Students may focus their research primarily on normal any period of development (early/late childhood, adolescence, adulthood) or aging. Research questions may examine behavioral, neural, and/or genetic mechanisms underlying normal or disordered cognition and/or emotion. Regardless of their particular research focus, all students choosing this concentration gain a firm grounding in basic theories and methods of experimental psychology and in their application to investigating the brain bases of behavior.

Students also gain a broad background in neuroscience in order to participate in interdisciplinary research and to appreciate how neuroscience at all levels contributes to, and benefits from, research on cognition. Students leave the program well-prepared to assume positions as academic researchers and teachers in medical and applied settings, or if they elect to take courses in our public policy concentration, to serve as policy analysts and applied researchers in various organizations.

To foster a broad background in neuroscience and to strengthen graduate student ties across disciplines, during their first year, in addition to Psychology courses, Lifespan Cognitive Neuroscience students take the Neuroscience Core course which is also taken by the Interdisciplinary Program in Neuroscience (IPN) students. In addition, graduate students in Linguistics and in the IPN often take Psychology’s graduate core seminars in Cognition (PSYC-511) and in Cognitive Neuroscience (PSYC-512).

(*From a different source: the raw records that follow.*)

(** * The ceph-nfs relation handler of charm-microceph

    A shallow embedding of [src/ceph_nfs.py] (class [CephNfsProviderHandler])
    and the properties of its membership reconciliation, teardown and
    lifecycle handlers.

    The handler is effectful Python: it queries the microceph inventory,
    calls the per-host enable/disable actuators (which may raise), writes
    relation data and logs.  The embedding is a state-and-exception monad
    over an explicit [world]; every call that leaves the handler is recorded
    in [trace], in the order it is made. *)

From stdpp Require Import base strings list gmap.

Open Scope string_scope.
Open Scope nat_scope.
Open Scope list_scope.

(** ** Data model *)

(** One entry of [client.cluster.list_services()].  The code reads
    [s["service"]] and [s["location"]] by subscript and the group with
    [s.get("group_id")], which is [None] when the key is absent. *)
Record svc := Svc {
  service : string;
  location : string;
  group_id : option string
}.

#[global] Instance svc_eq_dec : EqDecision svc.
Proof. solve_decision. Defined.

(** A unit of the ["peers"] relation with its data bag: the host name is
    stored under the unit's own name, the address under ["public-address"]. *)
Record peer_unit := PeerUnit {
  unit_name : string;
  unit_data : gmap string string
}.

(** A relation of the ceph-nfs endpoint.  Python compares relations by
    object identity, which the relation id stands for. *)
Record Relation := MkRelation {
  rel_id : nat;
  app_name : string
}.

#[global] Instance Relation_eq_dec : EqDecision Relation.
Proof. solve_decision. Defined.

(** Calls that leave the handler.  The actuator calls carry their outcome:
    [true] when the call returned, [false] when it raised. *)
Inductive event :=
  | ListServices
  | EnableNfs (host cluster_id public_addr : string) (ok : bool)
  | DisableNfs (host cluster_id : string) (ok : bool)
  | ListFsVolumes
  | CreateFsVolume (volume_name : string)
  | GetNamedKey (client_name : string) (caps : list (string * list string))
  | RemoveNamedKey (client_name : string)
  | RelationClear (rel : nat)
  | RelationUpdate (rel : nat) (fields : list (string * string))
  | Defer.
(** * pulse: a shallow embedding of the broadcast server and of the sync client

    The repository holds two programs.

    - [server/main.go]: a WebSocket server that frames text messages by
      hand ([wsConn.writeText]), keeps the set of live connections in a
      [hub], and runs [startPulseLoop], which broadcasts one [pulseMessage]
      per period.
    - [src/pulse-sync.ts]: the browser client [PulseSyncClient], which
      predicts the arrival of the next pulse, smooths the arrival bias,
      keeps a rolling window of stable/unstable pulses and decides [locked].

    Module [Server] embeds the Go code, module [Client] the TypeScript
    code.  All definitions come first; the theorems follow. *)

From Stdlib Require Import ZArith List Bool Lia PrimFloat Sorted.
From stdpp Require Import base gmap sets list strings.

Local Open Scope Z_scope.

(* ===================================================================== *)
(** * Part I: the Go server                                               *)
(* ===================================================================== *)

Module Server.

(** ** Frame codec: [wsConn.writeText] *)

(** A Go [byte] is an 8-bit integer; the conversion [byte(x)] keeps the
    low eight bits. *)
Definition byte (x : Z) : Z := x mod 256.

(** [uint64(n)] for an [int] n. *)
Definition uint64 (x : Z) : Z := x mod 2 ^ 64.

Definition finAndText : Z := 0x81.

COURSES REQUIRED FOR BOTH CONCENTRATIONS

  • PSYC-501: LIFESPAN DEVELOPMENT: BRAIN AND COGNITION (3 credits)
  • PSYC-502: HUMAN DEVELOPMENT IN CONTEXT (3 credits)
  • PSYC-505: GRADUATE TUTORIAL IN TEACHING (3 credits)

PSYCHOLOGY COURSES REQUIRED FOR THE LIFESPAN COGNITIVE NEUROSCIENCE CONCENTRATION

  • PSYC-511: SEMINAR IN COGNITION (3 credits)
  • PSYC-512: SEMINAR IN COGNITIVE NEUROSCIENCE (3 credits)

PSYCHOLOGY COURSES REQUIRED FOR THE HUMAN DEVELOPMENT AND PUBLIC POLICY CONCENTRATION

  • PSYC-365: SCIENCE, CHILDREN, AND POLITICS (3 credits)

ADDITIONAL PSYCHOLOGY COURSES AVAILABLE TO BOTH CONCENTRATIONS.

  • PSYC-520: APPLIED MULTIVARIATE ANALYSIS (3 credits)
  • PSYC-901: GRADUATE TUTORIAL: PSYCHOLOGY (3 credits )
  • PSYC-999: THESIS RESEARCH: PSYCHOLOGY (0 credits)
  • Application Form
  • Non-refundable Application Fee
  • Statement of Purpose
  • Resume/CV
  • Official Transcript (all prior institutions)
  • Official Recommendations (3)
  • GRE Score
  • TOEFL: A minimum score of 550 (paper-based test) or 80 (iBT test) on the Test of English as a Foreign Language (TOEFL).  Georgetown University's reporting code is 5244. 
  • IELTS: A minimum score of 7.0 from the International English Language Testing System.